Stored data
___

(* ===== verification/Hbuf.v ===== *)
(** Hbuf: the growable byte buffer of hcore, [3rd/include/hcore/hbuf.h].

    The functions [hbuf_init] ... [hbuf_clear] are compiled code (the sources of
    hcore are not in the repository): they are the fields of the class [HBuf],
    and what the callers rely on is the class [HBufSpec] (and [HBufTotal] where
    memory must not run out).  The macros of the header, which look at the
    [len] and [data] members directly, are definitions over the class.
    [list_hbuf] is an instance that satisfies both: the hypotheses can hold. *)

From S2P Require Import Prelude.

(** Return codes of hcore ([hdef.h]). *)
Definition HC_RET_OK : Z := 0.
Definition HC_RET_NOTFOUND : Z := 3.
Definition HC_RET_MALLOC : Z := 5.

(** ** The interface *)

(** [hbuf_data b] is the memory [b->data[0 .. b->len)]. A function that takes a
    [hbuf_t*] returns its code and the buffer after the call. *)
Class HBuf := {
  hbuf_t : Type;
  hbuf_data : hbuf_t -> list Z;
  hbuf_live : hbuf_t -> Prop;       (* initialised and not finalised *)
  hbuf_init : Z -> Z * hbuf_t;
  hbuf_fini : hbuf_t -> Z * hbuf_t;
  hbuf_push : hbuf_t -> list Z -> Z * hbuf_t;
  hbuf_remove : hbuf_t -> Z -> Z -> Z * hbuf_t;
  hbuf_clear : hbuf_t -> Z * hbuf_t
}.

(** What each function does to the bytes: [hbuf_push] appends (or fails and
    leaves the bytes alone), [hbuf_remove b index dSize] closes the gap of the
    [index]-th item of size [dSize]. *)
Class HBufSpec (HB : HBuf) : Prop := {
  hbuf_init_spec s b : hbuf_init s = (HC_RET_OK, b) -> hbuf_live b /\ hbuf_data b = [];
  hbuf_push_spec b d r b' :
    hbuf_live b -> hbuf_push b d = (r, b') ->
    hbuf_live b' /\
    ((r = HC_RET_OK /\ hbuf_data b' = hbuf_data b ++ d) \/
     (r <> HC_RET_OK /\ hbuf_data b' = hbuf_data b));
  hbuf_remove_spec b (i w n : nat) :
    hbuf_live b -> (0 < w)%nat -> length (hbuf_data b) = (n * w)%nat -> (i < n)%nat ->
    exists b', hbuf_remove b (Z.of_nat i) (Z.of_nat w) = (HC_RET_OK, b') /\ hbuf_live b' /\
      hbuf_data b' = take (i * w) (hbuf_data b) ++ drop (S i * w) (hbuf_data b);
  hbuf_clear_spec b : hbuf_live b ->
    hbuf_live (hbuf_clear b).2 /\ hbuf_data (hbuf_clear b).2 = []
}.

(** Memory does not run out: initialisation and a push of at least one byte
    succeed. *)
Class HBufTotal (HB : HBuf) : Prop := {
  hbuf_init_total s : 0 <= s <= 2 ^ 30 -> (hbuf_init s).1 = HC_RET_OK;
  hbuf_push_total b d : hbuf_live b -> d <> [] -> (hbuf_push b d).1 = HC_RET_OK
}.

(** ** The macros of the header *)

Section macros.
Context {HB : HBuf}.

Definition hbuf_len (b : hbuf_t) : Z := Z.of_nat (length (hbuf_data b)).

(** [HBUF_ITEM_COUNT(BUF,TYPE)], with [w = sizeof(TYPE)]. *)
Definition HBUF_ITEM_COUNT (b : hbuf_t) (w : nat) : nat :=
  (length (hbuf_data b) / w)%nat.

(** Reading through [HBUF_ITEM_AT(BUF,TYPE,INDEX)] for a [TYPE] of [w] bytes;
    unsigned, the callers convert. *)
Definition HBUF_ITEM_AT (b : hbuf_t) (w i : nat) : Z :=
  read_le w (i * w) (hbuf_data b).

(** The pointer macros: [sizeof(intptr_t)] is 8. *)
Definition HBUF_PTR_COUNT (b : hbuf_t) : nat := HBUF_ITEM_COUNT b 8.
Definition HBUF_PTR_AT (b : hbuf_t) (i : nat) : Z := HBUF_ITEM_AT b 8 i.
Definition HBUF_PTR_PUSH (b : hbuf_t) (ptr : Z) : Z * hbuf_t := hbuf_push b (le_bytes 8 ptr).

(** [holds w b xs]: the live buffer [b] holds exactly the items [xs], each
    [w] bytes wide. *)
Definition holds (w : nat) (b : hbuf_t) (xs : list Z) : Prop :=
  hbuf_live b /\ hbuf_data b = cells w xs /\ Forall (in_u (8 * Z.of_nat w)) xs.
End macros.

(** ** An instance: a buffer is its list of bytes *)

Record lbuf := LBuf { lb_live : bool; lb_data : list Z }.

#[export] Instance list_hbuf : HBuf := {
  hbuf_t := lbuf;
  hbuf_data := lb_data;
  hbuf_live b := lb_live b = true;
  hbuf_init _ := (HC_RET_OK, LBuf true []);
  hbuf_fini _ := (HC_RET_OK, LBuf false []);
  hbuf_push b d :=
    if lb_live b && negb (bool_decide (d = []))
    then (HC_RET_OK, LBuf true (lb_data b ++ d)) else (0xF0, b);
  hbuf_remove b i w :=
    if lb_live b && (0 <? w) && ((i + 1) * w <=? Z.of_nat (length (lb_data b)))
    then (HC_RET_OK, LBuf true (take (Z.to_nat (i * w)) (lb_data b)
                                ++ drop (Z.to_nat ((i + 1) * w)) (lb_data b)))
    else (0xF0, b);
  hbuf_clear b := (HC_RET_OK, LBuf (lb_live b) [])
}.

#[export] Instance list_hbuf_spec : HBufSpec list_hbuf.
Proof.
  split; cbn.
  - by intros s b [= <-].
  - intros b d r b' Hl. rewrite Hl. simpl. case_bool_decide; simpl; intros [= <- <-].
    + split; [done|]. right. split; [done|reflexivity].
    + split; [done|]. left. split; reflexivity.
  - intros [lv dt] i w n Hl Hw Hlen Hi. cbn in *. subst lv.
    assert (((0 <? Z.of_nat w) && ((Z.of_nat i + 1) * Z.of_nat w <=? Z.of_nat (length dt))) = true)
      as E by (rewrite andb_true_iff, Z.ltb_lt, Z.leb_le; nia).
    rewrite andb_true_l, E. eexists; split; [done|]. split; [done|]. cbn.
    do 2 f_equal; lia.
  - intros b Hb. split; [exact Hb|reflexivity].
Qed.

#[export] Instance list_hbuf_total : HBufTotal list_hbuf.
Proof.
  split; [done|]. intros b d Hl Hd. cbn in *. rewrite Hl.
  by rewrite bool_decide_false.
Qed.

(** ** Buffers of items *)

Section items.
Context {HB : HBuf} {HS : HBufSpec HB}.
Implicit Types (b : hbuf_t) (xs : list Z).

Lemma holds_count w b xs :
  (0 < w)%nat -> holds w b xs -> HBUF_ITEM_COUNT b w = length xs.
Proof.
  intros Hw (_ & Hd & _). unfold HBUF_ITEM_COUNT. rewrite Hd, length_cells.
  rewrite Nat.mul_comm. apply Nat.div_mul. lia.
Qed.

Lemma holds_at w b xs i x :
  holds w b xs -> xs !! i = Some x -> HBUF_ITEM_AT b w i = x.
Proof.
  intros (_ & Hd & Hr) Hi. unfold HBUF_ITEM_AT. rewrite Hd. apply read_cell; [done|].
  rewrite Forall_lookup in Hr. specialize (Hr i x Hi). unfold in_u in Hr.
  rewrite Z.pow_mul_r in Hr by lia. exact Hr.
Qed.

Lemma holds_inj w b xs ys : (0 < w)%nat -> holds w b xs -> holds w b ys -> xs = ys.
Proof.
  intros Hw Hx Hy. apply list_eq_same_length with (length xs); [|done|].
  { by rewrite <- (holds_count w b xs), <- (holds_count w b ys). }
  intros i x y _ H1 H2. rewrite <- (holds_at w b xs i x), <- (holds_at w b ys i y); done.
Qed.

(** The search loop [for (i...) if (item == x) break] over a buffer. *)
Lemma holds_find w b xs x :
  (0 < w)%nat -> holds w b xs -> 
  for_find (HBUF_ITEM_COUNT b w) 0 (fun i => HBUF_ITEM_AT b w i =? x)
  = fst <$> list_find (fun y => y = x) xs.
Proof.
  intros Hw Hh. rewrite (holds_count w b xs) by done.
  destruct (for_find _ _ _) as [i|] eqn:E.
  - apply for_find_Some in E as (H1 & H2 & H3).
    destruct (lookup_lt_is_Some_2 xs i) as [y Hy]; [lia|].
    rewrite (holds_at w b xs i y) in H2 by done. apply Z.eqb_eq in H2 as ->.
    enough (list_find (fun y => y = x) xs = Some (i, x)) as -> by done.
    apply list_find_Some. split_and!; [done..|]. intros j z Hj Hlt ->.
    specialize (H3 j ltac:(lia)). by rewrite (holds_at w b xs j x), Z.eqb_refl in H3.
  - assert (list_find (fun y => y = x) xs = None) as ->; [|done].
    apply list_find_None, Forall_lookup. intros j z Hj ->.
    rewrite for_find_None in E. apply lookup_lt_Some in Hj as Hlt.
    specialize (E j ltac:(lia)). by rewrite (holds_at w b xs j x), Z.eqb_refl in E.
Qed.

Lemma holds_nil w s b : hbuf_init s = (HC_RET_OK, b) -> holds w b [].
Proof. intros H. apply hbuf_init_spec in H as [Hl Hd]. split_and!; [done|done|constructor]. Qed.

Lemma holds_clear w b xs : holds w b xs -> holds w (hbuf_clear b).2 [].
Proof. intros (Hl & _). apply hbuf_clear_spec in Hl as [Hl Hd]. split_and!; [done|done|constructor]. Qed.

Lemma holds_push {HT : HBufTotal HB} w b xs x :
  (0 < w)%nat -> holds w b xs -> in_u (8 * Z.of_nat w) x ->
  exists b', hbuf_push b (le_bytes w x) = (HC_RET_OK, b') /\ holds w b' (xs ++ [x]).
Proof.
  intros Hw (Hl & Hd & Hr) Hx.
  pose proof (hbuf_push_total b (le_bytes w x) Hl) as Hok.
  destruct (hbuf_push b (le_bytes w x)) as [r b'] eqn:E; simpl in Hok.
  destruct (hbuf_push_spec _ _ _ _ Hl E) as [Hl' Hc].
  assert (r = HC_RET_OK) as ->. { apply Hok. by destruct w; [lia|]. }
  destruct Hc as [[_ Hd']|[? _]]; [|done].
  exists b'. split; [done|]. split_and!; [done| |].
  - by rewrite Hd', Hd, cells_app, cells_singleton.
  - apply Forall_app; split; [done|]. by constructor.
Qed.

Lemma holds_remove w b xs i :
  (0 < w)%nat -> holds w b xs -> (i < length xs)%nat ->
  exists b', hbuf_remove b (Z.of_nat i) (Z.of_nat w) = (HC_RET_OK, b') /\
    holds w b' (delete i xs).
Proof.
  intros Hw (Hl & Hd & Hr) Hi.
  destruct (hbuf_remove_spec b i w (length xs)) as (b' & E & Hl' & Hd'); [done|done| |done|].
  { rewrite Hd, length_cells. lia. }
  exists b'. split; [done|]. split_and!; [done| |].
  - rewrite Hd', Hd, cells_take, cells_drop, <- cells_app. by rewrite delete_take_drop.
  - rewrite delete_take_drop. apply Forall_app; split; [by apply Forall_take | by apply Forall_drop].
Qed.
End items.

___

§ Exercise aim: Each line from the beginning of the entries to the line with "(** Memory does" must be repeated exactly, with both end lines kept and no other lines given.

§ Reply to the exercise:
(* ===== verification/Hbuf.v ===== *)
(** Hbuf: the growable byte buffer of hcore, [3rd/include/hcore/hbuf.h].

    The functions [hbuf_init] ... [hbuf_clear] are compiled code (the sources of
    hcore are not in the repository): they are the fields of the class [HBuf],
    and what the callers rely on is the class [HBufSpec] (and [HBufTotal] where
    memory must not run out).  The macros of the header, which look at the
    [len] and [data] members directly, are definitions over the class.
    [list_hbuf] is an instance that satisfies both: the hypotheses can hold. *)

From S2P Require Import Prelude.

(** Return codes of hcore ([hdef.h]). *)
Definition HC_RET_OK : Z := 0.
Definition HC_RET_NOTFOUND : Z := 3.
Definition HC_RET_MALLOC : Z := 5.

(** ** The interface *)

(** [hbuf_data b] is the memory [b->data[0 .. b->len)]. A function that takes a
    [hbuf_t*] returns its code and the buffer after the call. *)
Class HBuf := {
  hbuf_t : Type;
  hbuf_data : hbuf_t -> list Z;
  hbuf_live : hbuf_t -> Prop;       (* initialised and not finalised *)
  hbuf_init : Z -> Z * hbuf_t;
  hbuf_fini : hbuf_t -> Z * hbuf_t;
  hbuf_push : hbuf_t -> list Z -> Z * hbuf_t;
  hbuf_remove : hbuf_t -> Z -> Z -> Z * hbuf_t;
  hbuf_clear : hbuf_t -> Z * hbuf_t
}.

(** What each function does to the bytes: [hbuf_push] appends (or fails and
    leaves the bytes alone), [hbuf_remove b index dSize] closes the gap of the
    [index]-th item of size [dSize]. *)
Class HBufSpec (HB : HBuf) : Prop := {
  hbuf_init_spec s b : hbuf_init s = (HC_RET_OK, b) -> hbuf_live b /\ hbuf_data b = [];
  hbuf_push_spec b d r b' :
    hbuf_live b -> hbuf_push b d = (r, b') ->
    hbuf_live b' /\
    ((r = HC_RET_OK /\ hbuf_data b' = hbuf_data b ++ d) \/
     (r <> HC_RET_OK /\ hbuf_data b' = hbuf_data b));
  hbuf_remove_spec b (i w n : nat) :
    hbuf_live b -> (0 < w)%nat -> length (hbuf_data b) = (n * w)%nat -> (i < n)%nat ->
    exists b', hbuf_remove b (Z.of_nat i) (Z.of_nat w) = (HC_RET_OK, b') /\ hbuf_live b' /\
      hbuf_data b' = take (i * w) (hbuf_data b) ++ drop (S i * w) (hbuf_data b);
  hbuf_clear_spec b : hbuf_live b ->
    hbuf_live (hbuf_clear b).2 /\ hbuf_data (hbuf_clear b).2 = []
}.

(** Memory does not run out: initialisation and a push of at least one byte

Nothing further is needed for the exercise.